Além dos baixos salários, a discriminação de que são alvo os operadores de telemarketing, faz com que sejam considerados os proletários do século XXI. Condições laborais precárias e trabalho automatizado assim o determinam, muito embora este novo proletariado se caracterize por ter, na sua maioria, formação superior. Apenas mais uma mais-valia para as empresas de contact-center que, à custa da crise, conseguem contratar bons profissionais ao preço da chuva. De qualquer modo, trata-se de trabalhadores com boas “skills”, pois mesmo quando não têm formação superior, têm anos de experiência, grande capacidade de aprendizagem e de adaptação - resultado da crónica falta de ofertas de emprego no país.

Dentro do call centrismo, exige-se um trabalho ao mais alto nível, e aplicam-se as retóricas da responsabilidade e da ética professional, camuflagens para a interiorização das normas e da linguagem, conveniente à empresa e inconveniente a quem trabalha. Ao mesmo tempo, apela-se à motivação e ao team spirit: há que ter motivação e ser capaz de construir e evoluir em equipa, pois só assim se atingem bons resultados! — Diria um qualquer team leader de uma dessas empresas. Motivação a troco do quê? — gostaríamos nós de saber. Tratam-se de formas de legitimar o poder por parte de quem domina sobre quem é dominado, como diria Gramsci. Cria-se a ilusão de que cada trabalhador é essencial e único, fazendo-o crer que é uma peça crucial do puzzle, mantendo-o, assim, motivado e sob controlo. Um controlo que, por sua vez, se perpetua com a vigilância exercida sobre a “performance” nas chamadas, ao nível do tempo médio de chamada, silêncios ou o não uso de formas de expressão negativas, muito ao estilo “life coaching principles”. Mas o trabalhador é envolvido num negócio onde é peça crucial na garantia do capital, mas sobre o qual pouco ou nada sabe. Tem de produzir, sem ter noção do quê ou para quem está ao certo a produzir.

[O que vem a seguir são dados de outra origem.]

Lemma unreachable_peer_ub_witness :
  let peer_at n host := mkPeer n host 4711 (-1) no_addr 0 in
  let nd : node uthash uthash :=
    mkNode store_empty rtables_empty (peer_at 2000 "b") (peer_at 300 "a") (peer_at 3000 "c") in
  exists j, client_inputs handle_packet j 9 1%positive
    (mkWorld (one_client 9) nd
       (mkIo (chunks [[4; 0; 2; 0; 0]; [0; 0; 9; 9]] ++
              [AAddrinfo (Some [mkAddr 167772163 4711]); ASocket 12; AConnect (-1)] ++
              ARecv None :: []) [])) = Ub.
Proof.
  intros peer_at nd.
  apply (unreachable_peer_ub _ 1%positive (mkClient 9 IDLE (rb_new PKT_HEADER_LEN) None None)
    [[4; 0; 2; 0; 0]; [0; 0; 9; 9]] 4 [9; 9] []
    [AAddrinfo (Some [mkAddr 167772163 4711]); ASocket 12; AConnect (-1)] []); try concrete.
  right. right. exists (mkAddr 167772163 4711), 12, (-1). concrete.
Defined.

(** ** Three nodes *)

(** A request for a key that neither the node asked nor its successor owns.
    Node [A] keeps it and sends a lookup; a node [B] whose successor owns the
    key, when it reads these bytes (directly or passed on by other nodes), tells
    [A] the successor's address; the owner [C], when it reads the request,
    applies it to its map and answers; and [A], when it reads the reply, opens a
    connection to the address named, sends exactly the bytes of the request,
    relays exactly the bytes of the owner's answer to the client that asked, and
    forgets the request.  All four hold however the network cuts the bytes. *)
Theorem lookup_exchange {T1 T2} `{KeyTableSpec T1} `{KeyTableSpec T2} fl k v m
    (wA : world (node T1 T2)) c cl cs q a0 a fd n rest :
  let h := hash_spec k in
  let req := wire_data fl k v in
  let reply := (own_spec m fl k v).2 in
  let lookup := wire_ctrl (lookup_packet (w_node wA) h (sin_addr a0)) in
  (* the request, and the size of its answer *)
  is_ctrl fl = false -> byte_ok fl -> Forall byte_ok k ->
  zlen k < 2 ^ 16 -> 0 < zlen k + zlen v < 2 ^ 30 -> zlen reply <= MAX_RW_COUNT ->
  (* node A receives it and can reach its successor *)
  ready wA c cl -> pieces req cs -> owns (w_node wA) h = 0 -> succ_owns (w_node wA) h = 0 ->
  peer_wf (self (w_node wA)) -> 0 <= sin_addr a0 < 2 ^ 32 ->
  rq_rep (n_rt (w_node wA)) q -> q !! h = None -> kt_room (rt (n_rt (w_node wA))) = true ->
  script (w_io wA) = chunks cs ++ AAddrinfo (Some [a0]) :: forward_answers a fd n ++ rest ->
  0 <= fd -> 11 <= n ->
  exists j wA1,
    client_inputs handle_packet j (c_socket cl) c wA = Ok (tt, wA1) /\
    trace (w_io wA1) = trace (w_io wA) ++
      [EResolve (hostname (self (w_node wA))) (port (self (w_node wA)))] ++
      connect_trace (succ (w_node wA)) a fd ++ [ESend fd (cells lookup); EClose fd] /\
    (* node B reads the lookup *)
    (forall (wB : world (node T1 T2)) cB clB csB b0 b fdB nB restB,
       let told := wire_ctrl (reply_packet (w_node wB) h (sin_addr b0)) in
       ready wB cB clB -> pieces lookup csB ->
       owns (w_node wB) h = 0 -> succ_owns (w_node wB) h = 1 ->
       peer_wf (succ (w_node wB)) -> 0 <= sin_addr b0 < 2 ^ 32 ->
       script (w_io wB) =
         chunks csB ++ AAddrinfo (Some [b0]) :: forward_answers b fdB nB ++ restB ->
       0 <= fdB -> 11 <= nB ->
       exists jB wB1,
         client_inputs handle_packet jB (c_socket clB) cB wB = Ok (tt, wB1) /\
         trace (w_io wB1) = trace (w_io wB) ++
           [EResolve (hostname (succ (w_node wB))) (port (succ (w_node wB)));
            EResolve (dotted (sin_addr a0)) (port (self (w_node wA))); ESocket fdB;
            EConnect fdB b; ESend fdB (cells told); EClose fdB; EClose (c_socket clB)] /\
         (* node A reads the reply *)
         (forall wA2 cR clR csR it restA,
            w_node wA2 = w_node wA1 -> ready wA2 cR clR -> pieces told csR ->
            pieces reply (pi_chunks it) -> 0 <= pi_fd it -> zlen req <= pi_accept it ->
            zlen reply <= pi_client_accept it ->
            script (w_io wA2) = chunks csR ++ item_answers it ++ restA ->
            exists jR wA3,
              client_inputs handle_packet jR (c_socket clR) cR wA2 = Ok (tt, wA3) /\
              n_ht (w_node wA3) = n_ht (w_node wA) /\ rq_rep (n_rt (w_node wA3)) q /\
              trace (w_io wA3) = trace (w_io wA2) ++
                [EResolve (dotted (sin_addr b0)) (port (succ (w_node wB))); ESocket (pi_fd it);
                 EConnect (pi_fd it) (pi_addr it); ESend (pi_fd it) (cells req);
                 EClose (pi_fd it); ESend (c_socket cl) (cells reply); EClose (pi_fd it);
                 EClose (c_socket clR)])) /\
    (* the owner reads the request *)
    (forall (wC : world (node T1 T2)) cC clC csC nC restC,
       ready wC cC clC -> pieces req csC -> owns (w_node wC) h = 1 ->
       bytes_rep (n_ht (w_node wC)) m -> kt_room (ht (n_ht (w_node wC))) = true ->
       script (w_io wC) = chunks csC ++ ASend nC :: restC -> zlen reply <= nC ->
       exists jC s, client_inputs handle_packet jC (c_socket clC) cC wC
           = Ok (tt, served_world wC cC s (c_socket clC) (cells reply) restC) /\
         bytes_rep s (own_spec m fl k v).1).
Proof.
  intros h req reply lookup Hfl Hb Hbk Hk Hkv Hmax Hr Hcs Ho1 Ho2 Hself Ha0 Hq Hqh Hroom Hs Hfd Hn.
  pose proof (zlen_nonneg k). pose proof (zlen_nonneg v).
  assert (id_ok h) as Hh by (by apply hash_spec_range).
  destruct (request_queued wA c cl cs fl k v q a0 a fd n rest)
    as (j & wA1 & cl1 & E1 & N1 & _ & _ & _ & Q1 & _ & Tr1); try done; [lia|].
  change (default [] (q !! hash_spec k)) with (default [] (q !! h)) in Q1.
  pose proof (f_equal (default []) Hqh : default [] (q !! h) = []) as Hq0.
  rewrite Hq0 in Q1. cbn [app] in Q1. fold h in Q1, Tr1.
  exists j, wA1.
  split; [exact E1|]. split; [exact Tr1|]. split.
  - intros wB cB clB csB b0 b fdB nB restB told Hr2 Hcs2 Ho3 Ho4 Hsucc Hb0 Hs2 Hfd2 Hn2.
    destruct (lookup_replied wB cB clB csB (lookup_packet (w_node wA) h (sin_addr a0)) h _ _ _
      b0 b fdB nB restB eq_refl Hr2) as (jB & wB1 & E2 & _ & _ & _ & Tr2); try done.
    { apply framed_ctrl; try done; apply Hself. }
    exists jB, wB1.
    split; [exact E2|]. split; [exact Tr2|].
    intros wA2 cR clR csR it restA HwA2 Hr3 Hcs3 [Hrp Hne] Hfd3 Hacc Hcacc Hs3.
    destruct (reply_used wA2 cR clR csR (reply_packet (w_node wB) h (sin_addr b0)) h _ _ _ q
      [(queued fl k v, c_socket cl)] [it] restA eq_refl Hh Hr3) as
      (jR & wA3 & E3 & N3 & _ & Q3 & _ & _ & Tr3); try done.
    + apply framed_ctrl; try done; apply Hsucc.
    + by rewrite HwA2.
    + constructor; [|constructor]. unfold item_ok, serial. cbn [fst].
      rewrite (serialize_queued fl k v) by (done || lia). fold req reply.
      rewrite Hrp, zlen_cells. pose proof (own_reply_pos m fl k v).
      assert (zlen req = 7 + zlen k + zlen v) by apply zlen_wire_data.
      unfold MAX_RW_COUNT in *. split_and!; done || lia.
    + cbn [mbind list_bind]. by rewrite app_nil_r.
    + exists jR, wA3. split; [exact E3|]. split; [by rewrite N3, HwA2|]. split; [exact Q3|].
      rewrite Tr3. cbn [zip_with concat]. unfold item_events, proxy_trace, connect_trace, serial.
      cbn [fst snd]. rewrite (serialize_queued fl k v) by (done || lia). fold req.
      rewrite Hrp, app_nil_r. done.
  - intros wC cC clC csC nC restC (Hok4 & Hc4 & Hp4 & Hcol4) [Hcat4 Hne4] Ho5 Hm Hroom4 Hs4 Hn4.
    destruct (request_served_world wC (c_socket clC) cC clC csC nC restC m fl k v)
      as (jC & s & E4 & Hm4); try done; rewrite ?zlen_cells; try done; [lia|].
    by exists jC, s.
Qed.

Isto porque as empresas que fornecem serviços de outsourcing como o contact center, recorrem a vínculos laborais instáveis: contratação a termo, recibos verdes e trabalho temporário. Estas empresas têm vindo a contribuir para a generalização destes vínculos precários, com destaque para o trabalho temporário. A prática de recorrer a vínculos laborais diferenciados, para além de ajudar a cimentar a precariedade (flexisegurança, dirão), contribui para a fragmentação das relações no trabalho. Distinguir para espartilhar.

Entre estrangeirismos, falsas excelências e motivações fictícias, procura-se o espaço necessário para o call centrista se aperceber da sua condição, ganhar consciência de classe e organizar-se em prol de melhores condições de trabalho.